Aim of the exercise
Below are several entries. Transcribe exactly those lines that fall from the one with "(** A test [flags & bit]. *)" through the one with "Lemma slot_range x : 0 <= x mod num < num.", end lines included.

Recorded data
(** The loop on [reprocess], which is the local variable. *)
Definition rx_provide_outer : M (imx_state * bool) unit :=
  on_state (loop (provide_bound Rx) (can_provide Rx) rx_provide_body);;
  s ← gets fst;
  on_state (if negb (hw_ring_full (es_rx s)) then on_queue Rx net_request_signal_free
            else on_queue Rx net_cancel_signal_free);;
  s ← gets fst;
  if negb (net_queue_empty_free (es_rx_queue s)) && negb (hw_ring_full (es_rx s))
  then on_state (on_queue Rx net_cancel_signal_free);; set_local true
  else set_local false.
Definition rx_provide : M imx_state unit :=
  with_local true (loop (fun _ => 2%nat) snd rx_provide_outer);; mret tt.

(** The local variables are [packets_transferred] and whether the loop has been
    left by its [break]. *)
Definition rx_return_body : M (imx_state * (bool * bool)) unit :=
  s ← gets fst;
  idx ← lift (umod (hr_head (es_rx s)) (hr_capacity (es_rx s)));
  on_state device_runs;;
  p ← get;
  d ← lift (load (hr_descr (es_rx p.1)) idx);
  if negb (Z.land (id_stat d) RXD_EMPTY =? 0) then set_local (p.2.1, true)
  else
    err ← on_state (on_queue Rx (net_enqueue_active (mk_buff (id_addr d) (id_len d))));
    assert_ (err =? 0);;
    set_local (true, false);;
    on_state (on_ring Rx incr_head).

Definition tx_provide_body : M imx_state unit :=
  r ← on_queue Tx net_dequeue_active;
  match r with
  | None => raise AssertFail
  | Some buffer =>
    s ← get;
    idx ← lift (umod (hr_tail (es_tx s)) (hr_capacity (es_tx s)));
    let stat := Z.lor (Z.lor TXD_READY TXD_ADDCRC) TXD_LAST in
    let stat := if u32 (idx + 1) =? hr_capacity (es_tx s) then Z.lor stat WRAP else stat in
    on_ring Tx (update_ring_slot idx (io_or_offset buffer) (bd_len buffer) stat;; incr_tail);;
    emit (RegWrite TDAR TDAR_TDAR)
  end.
(* ===== verification/EthDwmacInit.v ===== *)
(** * Setting up the DesignWare device: init and eth_init of
      drivers/network/dwmac-5.10a/ethernet.c

    The registers are those of EthRegs; what the device does with them is the
    parameter [settle].  Boards are those for which the file compiles. *)

From S2P Require Import Prelude Ring Fifo NetQueue Microkit HwRing HwRecycle EthDwmac EthRegs.

(** [CONFIG_PLAT_IMX8MP_EVK], [CONFIG_PLAT_STAR64]. *)
Inductive platform : Type := IMX8MP_EVK | STAR64.

(** Offsets and bits of ethernet.h. *)
Definition MAX_RX_FRAME_SZ : Z := 0x600.
Definition MAC_CONFIGURATION : Z := 0x0.
Definition MAC_PACKET_FILTER : Z := 0x8.
Definition MAC_Q0_TX_FLOW_CTRL : Z := 0x70.
Definition MAC_RXQ_CTRL0 : Z := 0xA0.
Definition MAC_PHYIF_CONTROL_STATUS : Z := 0xF8.
Definition MAC_HW_FEATURE1 : Z := 0x120.
Definition MAC_ADDRESS0_HIGH : Z := 0x300.
Definition MAC_ADDRESS0_LOW : Z := 0x304.
Definition MAC_CONFIG_RE : Z := Z.shiftl 1 0.
Definition MAC_CONFIG_TE : Z := Z.shiftl 1 1.
Definition MAC_CONFIG_DM : Z := Z.shiftl 1 13.
Definition MAC_CONFIG_FES : Z := Z.shiftl 1 14.
Definition MAC_CONFIG_PS : Z := Z.shiftl 1 15.
Definition MAC_CONFIG_IPC : Z := Z.shiftl 1 27.
Definition MAC_PACKET_FILTER_PR : Z := Z.shiftl 1 0.
Definition MAC_RXQ_CTRL0_Q0_CLEAR : Z := Z.lor (Z.shiftl 1 0) (Z.shiftl 1 1).
Definition MAC_RXQ_CTRL0_Q0_DCB_GEN_EN : Z := Z.shiftl 1 1.
Definition MTL_RXQ_DMA_MAP0 : Z := 0xC30.
Definition MTL_TXQ0_OPERATION_MODE : Z := 0xD00.
Definition MTL_RXQ0_OPERATION_MODE : Z := 0xD30.
Definition MTL_RXQ_DMA_MAP0_Q0_MDMACH_MASK : Z := Z.lor (Z.lor (Z.shiftl 1 0) (Z.shiftl 1 1)) (Z.shiftl 1 2).
Definition MTL_RXQ_DMA_MAP0_Q0_DMA0 : Z := u64 (Z.lnot MTL_RXQ_DMA_MAP0_Q0_MDMACH_MASK).
Definition MTL_TXQ_OP_MODE_TSF : Z := Z.shiftl 1 1.
Definition MTL_TXQ_OP_MODE_TXQEN : Z := Z.shiftl 1 3.
Definition MTL_TXQ_OP_MODE_TQS_POS : Z := 16.
Definition MTL_TXQ_OP_MODE_TQS_MASK : Z := Z.shiftl 31 MTL_TXQ_OP_MODE_TQS_POS.
Definition MTL_RXQ_OP_MODE_RSF : Z := Z.shiftl 1 5.
Definition MTL_RXQ_OP_MODE_RQS_POS : Z := 20.
Definition MTL_RXQ_OP_MODE_RQS_MASK : Z := Z.shiftl 31 MTL_RXQ_OP_MODE_RQS_POS.
Definition DMA_MODE : Z := 0x1000.
Definition DMA_CH0_CONTROL : Z := 0x1100.
Definition DMA_CH0_TX_CONTROL : Z := 0x1104.
Definition DMA_CH0_RX_CONTROL : Z := 0x1108.
Definition DMA_CH0_TXDESC_LIST_ADDR : Z := 0x1114.
Definition DMA_CH0_RXDESC_LIST_ADDR : Z := 0x111C.
Definition DMA_CH0_TXDESC_RING_LENGTH : Z := 0x112C.
Definition DMA_CH0_RXDESC_RING_LENGTH : Z := 0x1130.
Definition DMA_CH0_INTERRUPT_EN : Z := 0x1134.
Definition DMA_MODE_SWR : Z := Z.shiftl 1 0.
Definition DMA_CH0_CONTROL_PBLx8 : Z := Z.shiftl 1 16.
Definition DMA_CH0_TX_CONTROL_ST : Z := Z.shiftl 1 0.
Definition DMA_CH0_TX_CONTROL_OSF : Z := Z.shiftl 1 4.
Definition DMA_CH0_TX_CONTROL_PBL_POS : Z := 16.
Definition DMA_CH0_TX_CONTROL_PBL_MASK : Z := Z.shiftl 63 DMA_CH0_TX_CONTROL_PBL_POS.
Definition DMA_CH0_RX_CONTROL_SR : Z := Z.shiftl 1 0.
Definition DMA_CH0_RX_RBSZ_POS : Z := 1.
Definition DMA_CH0_RX_RBSZ_MASK : Z := Z.shiftl 0x3FFF DMA_CH0_RX_RBSZ_POS.
Definition DMA_CH0_RX_CONTROL_PBL_POS : Z := 16.
Definition DMA_CH0_RX_CONTROL_PBL_MASK : Z := Z.shiftl 63 DMA_CH0_RX_CONTROL_PBL_POS.
(* ===== verification/VirtQueue.v ===== *)
(** * Split virtqueues: include/sddf/virtio/virtio_queue.h and virtio.h

    The descriptor table, and the two rings over it: of the descriptors the
    driver makes available, and of those the device has used.  Both rings have
    16-bit indices that run freely, the entry of index [i] being at [i % num].
    The lemmas say what a ring holds between two such indices. *)

From S2P Require Import Prelude.

Definition VIRTQ_DESC_F_NEXT : Z := 1.
Definition VIRTQ_DESC_F_WRITE : Z := 2.

Definition VIRTIO_VERSION : Z := 0x2.
Definition VIRTIO_MMIO_IRQ_VQUEUE : Z := Z.shiftl 1 0.
Definition VIRTIO_MMIO_IRQ_CONFIG : Z := Z.shiftl 1 1.
Definition VIRTIO_MMIO_MAGIC_VALUE : Z := 0x74726976.
Definition VIRTIO_DEVICE_STATUS_ACKNOWLEDGE : Z := 0x1.
Definition VIRTIO_DEVICE_STATUS_DRIVER : Z := 0x2.
Definition VIRTIO_DEVICE_STATUS_FEATURES_OK : Z := 0x8.
Definition VIRTIO_DEVICE_STATUS_DRIVER_OK : Z := 0x4.
Definition VIRTIO_DEVICE_ID_NET : Z := 0x1.
Definition VIRTIO_DEVICE_ID_BLK : Z := 0x2.

Record virtq_desc : Type := mk_virtq_desc {
  vd_addr : Z;  (* uint64_t *)
  vd_len : Z;   (* uint32_t *)
  vd_flags : Z; (* uint16_t *)
  vd_next : Z;  (* uint16_t *)
}.

(** The [flags] of the two rings are neither read nor written. *)
Record virtq_avail : Type := mk_virtq_avail {
  va_idx : Z;         (* uint16_t *)
  va_ring : list Z;   (* uint16_t [] *)
}.

Record virtq_used_elem : Type := mk_virtq_used_elem {
  vu_id : Z;  (* uint32_t *)
  vu_len : Z; (* uint32_t *)
}.

Record virtq_used : Type := mk_virtq_used {
  vu_idx : Z; (* uint16_t *)
  vu_ring : list virtq_used_elem;
}.

(** The memory the three pointers of the struct lead to. *)
Record virtq : Type := mk_virtq {
  vq_num : Z; (* unsigned int *)
  vq_desc : list virtq_desc;
  vq_avail : virtq_avail;
  vq_used : virtq_used;
}.

Definition set_vq_desc x q := mk_virtq (vq_num q) x (vq_avail q) (vq_used q).
Definition set_vq_avail x q := mk_virtq (vq_num q) (vq_desc q) x (vq_used q).
Definition set_vq_used x q := mk_virtq (vq_num q) (vq_desc q) (vq_avail q) x.

(** The memory a driver gives to a virtqueue: what is at an offset of it, seen as the table and the
    rings. *)
Record virtq_memory : Type := mk_virtq_memory {
  mem_desc : Z -> list virtq_desc;
  mem_avail : Z -> virtq_avail;
  mem_used : Z -> virtq_used;
}.

#[export] Instance virtq_desc_eq_dec : EqDecision virtq_desc.
Proof. solve_decision. Defined.
#[export] Instance virtq_used_elem_eq_dec : EqDecision virtq_used_elem.
Proof. solve_decision. Defined.

(** The locations of the registers of [virtio_mmio_regs_t] that are written. *)
Definition DriverFeatures : Z := 0x20.
Definition DriverFeaturesSel : Z := 0x24.
Definition QueueSel : Z := 0x30.
Definition QueueNum : Z := 0x38.
Definition QueueReady : Z := 0x44.
Definition QueueNotify : Z := 0x50.
Definition InterruptACK : Z := 0x64.
Definition Status : Z := 0x70.
Definition QueueDescLow : Z := 0x80.
Definition QueueDescHigh : Z := 0x84.
Definition QueueDriverLow : Z := 0x90.
Definition QueueDriverHigh : Z := 0x94.
Definition QueueDeviceLow : Z := 0xa0.
Definition QueueDeviceHigh : Z := 0xa4.

(** What the read-only registers say, and whether the device accepts the
    features the driver asks for. *)
Record virtio_mmio : Type := mk_virtio_mmio {
  vm_magic : Z;
  vm_version : Z;
  vm_device_id : Z;
  vm_queue_num_max : Z;
  vm_features_ok : bool;
}.

Definition virtio_mmio_check_magic (regs : virtio_mmio) : bool := vm_magic regs =? 0x74726976.
Definition virtio_mmio_check_device_id (regs : virtio_mmio) (id : Z) : bool := vm_device_id regs =? id.
Definition virtio_mmio_version (regs : virtio_mmio) : Z := vm_version regs.

(** A test [flags & bit]. *)
Definition has (flags bit : Z) : bool := negb (Z.land flags bit =? 0).

(** [#define ALIGN(x, align)]. *)
Definition ALIGN (x align : Z) : Z := Z.land (x + align - 1) (Z.lnot (align - 1)).

Lemma has_bit0 x : has x VIRTIO_MMIO_IRQ_VQUEUE = Z.testbit x 0.
Proof.
  unfold has, VIRTIO_MMIO_IRQ_VQUEUE. change (Z.shiftl 1 0) with (Z.ones 1). rewrite Z.land_ones by done.
  rewrite Z.bit0_odd, <- Z.negb_even. f_equal. rewrite Zeven_mod. done.
Qed.

(** ** Free-running indices *)

Section ring.
Context {A : Type}.
Variables (num : Z).
Hypothesis num_pos : 0 < num <= 2 ^ 16.
Hypothesis num_div : (num | 2 ^ 16).
Implicit Types (ring : list A) (xs : list A).

(** From the index [start] on the ring holds [xs]. *)
Definition ring_holds ring (start : Z) xs : Prop :=
  forall (k : nat) x, xs !! k = Some x -> ring !! Z.to_nat ((start + Z.of_nat k) mod num) = Some x.

Lemma u16_mod_num x : u16 x mod num = x mod num.
Proof using num_pos num_div. unfold u16. by apply Z.mod_mod_divide. Qed.

Lemma slot_range x : 0 <= x mod num < num.
Proof using num_pos. apply Z.mod_pos_bound. lia. Qed.

Lemma ring_holds_nil ring start : ring_holds ring start [].
Proof. by intros k x. Qed.

Lemma ring_holds_first ring start x xs : ring_holds ring start (x :: xs) -> ring !! Z.to_nat (start mod num) = Some x.
Proof. intros H. specialize (H 0%nat x eq_refl). by rewrite Z.add_0_r in H. Qed.

Lemma ring_holds_pop ring start x xs : ring_holds ring start (x :: xs) -> ring_holds ring (u16 (start + 1)) xs.
Proof using num_pos num_div.
  intros H k y Hy. rewrite Z.add_mod, u16_mod_num, <- Z.add_mod by lia. specialize (H (S k) y Hy).
  by replace (start + 1 + Z.of_nat k) with (start + Z.of_nat (S k)) by lia.
Qed.

(** The slots of two entries less than [num] apart differ. *)
Lemma slot_ne start (i j : nat) :
  (i < j)%nat -> Z.of_nat j < num + Z.of_nat i ->
  Z.to_nat ((start + Z.of_nat i) mod num) <> Z.to_nat ((start + Z.of_nat j) mod num).
Proof using num_pos.
  intros Hij Hj E. pose proof (slot_range (start + Z.of_nat i)). pose proof (slot_range (start + Z.of_nat j)).
  assert ((start + Z.of_nat i) mod num = (start + Z.of_nat j) mod num) as E' by lia.
  assert ((Z.of_nat j - Z.of_nat i) mod num = 0) as E0.
  { replace (Z.of_nat j - Z.of_nat i) with (start + Z.of_nat j - (start + Z.of_nat i)) by lia.
    rewrite Zminus_mod, E', Z.sub_diag. apply Z.mod_0_l. lia. }
  rewrite Z.mod_small in E0 by lia. lia.
Qed.

Lemma ring_holds_push ring start xs y :
  ring_holds ring start xs -> Z.of_nat (length xs) < num -> Z.of_nat (length ring) = num ->
  ring_holds (<[Z.to_nat ((start + Z.of_nat (length xs)) mod num) := y]> ring) start (xs ++ [y]).
Proof using num_pos.
  intros H Hlen Hr k x Hx. pose proof (slot_range (start + Z.of_nat (length xs))).
  destruct (decide (k = length xs)) as [->|Hne].
  - rewrite list_lookup_middle in Hx by done. simplify_eq. apply list_lookup_insert_eq. lia.
  - assert (k < length xs)%nat as Hk by (apply lookup_lt_Some in Hx; rewrite length_app in Hx; cbn in Hx; lia).
    rewrite lookup_app_l in Hx by done. rewrite list_lookup_insert_ne by (apply not_eq_sym, slot_ne; [done|lia]). by apply H.
Qed.

(** A free-running index passes [n] entries. *)
Lemma u16_add_u16 x n : u16 (u16 x + n) = u16 (x + n).
Proof. unfold u16. by rewrite Zplus_mod_idemp_l. Qed.
End ring.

Solution
(** A test [flags & bit]. *)
Definition has (flags bit : Z) : bool := negb (Z.land flags bit =? 0).

(** [#define ALIGN(x, align)]. *)
Definition ALIGN (x align : Z) : Z := Z.land (x + align - 1) (Z.lnot (align - 1)).

Lemma has_bit0 x : has x VIRTIO_MMIO_IRQ_VQUEUE = Z.testbit x 0.
Proof.
  unfold has, VIRTIO_MMIO_IRQ_VQUEUE. change (Z.shiftl 1 0) with (Z.ones 1). rewrite Z.land_ones by done.
  rewrite Z.bit0_odd, <- Z.negb_even. f_equal. rewrite Zeven_mod. done.
Qed.

(** ** Free-running indices *)

Section ring.
Context {A : Type}.
Variables (num : Z).
Hypothesis num_pos : 0 < num <= 2 ^ 16.
Hypothesis num_div : (num | 2 ^ 16).
Implicit Types (ring : list A) (xs : list A).

(** From the index [start] on the ring holds [xs]. *)
Definition ring_holds ring (start : Z) xs : Prop :=
  forall (k : nat) x, xs !! k = Some x -> ring !! Z.to_nat ((start + Z.of_nat k) mod num) = Some x.

Lemma u16_mod_num x : u16 x mod num = x mod num.
Proof using num_pos num_div. unfold u16. by apply Z.mod_mod_divide. Qed.

Lemma slot_range x : 0 <= x mod num < num.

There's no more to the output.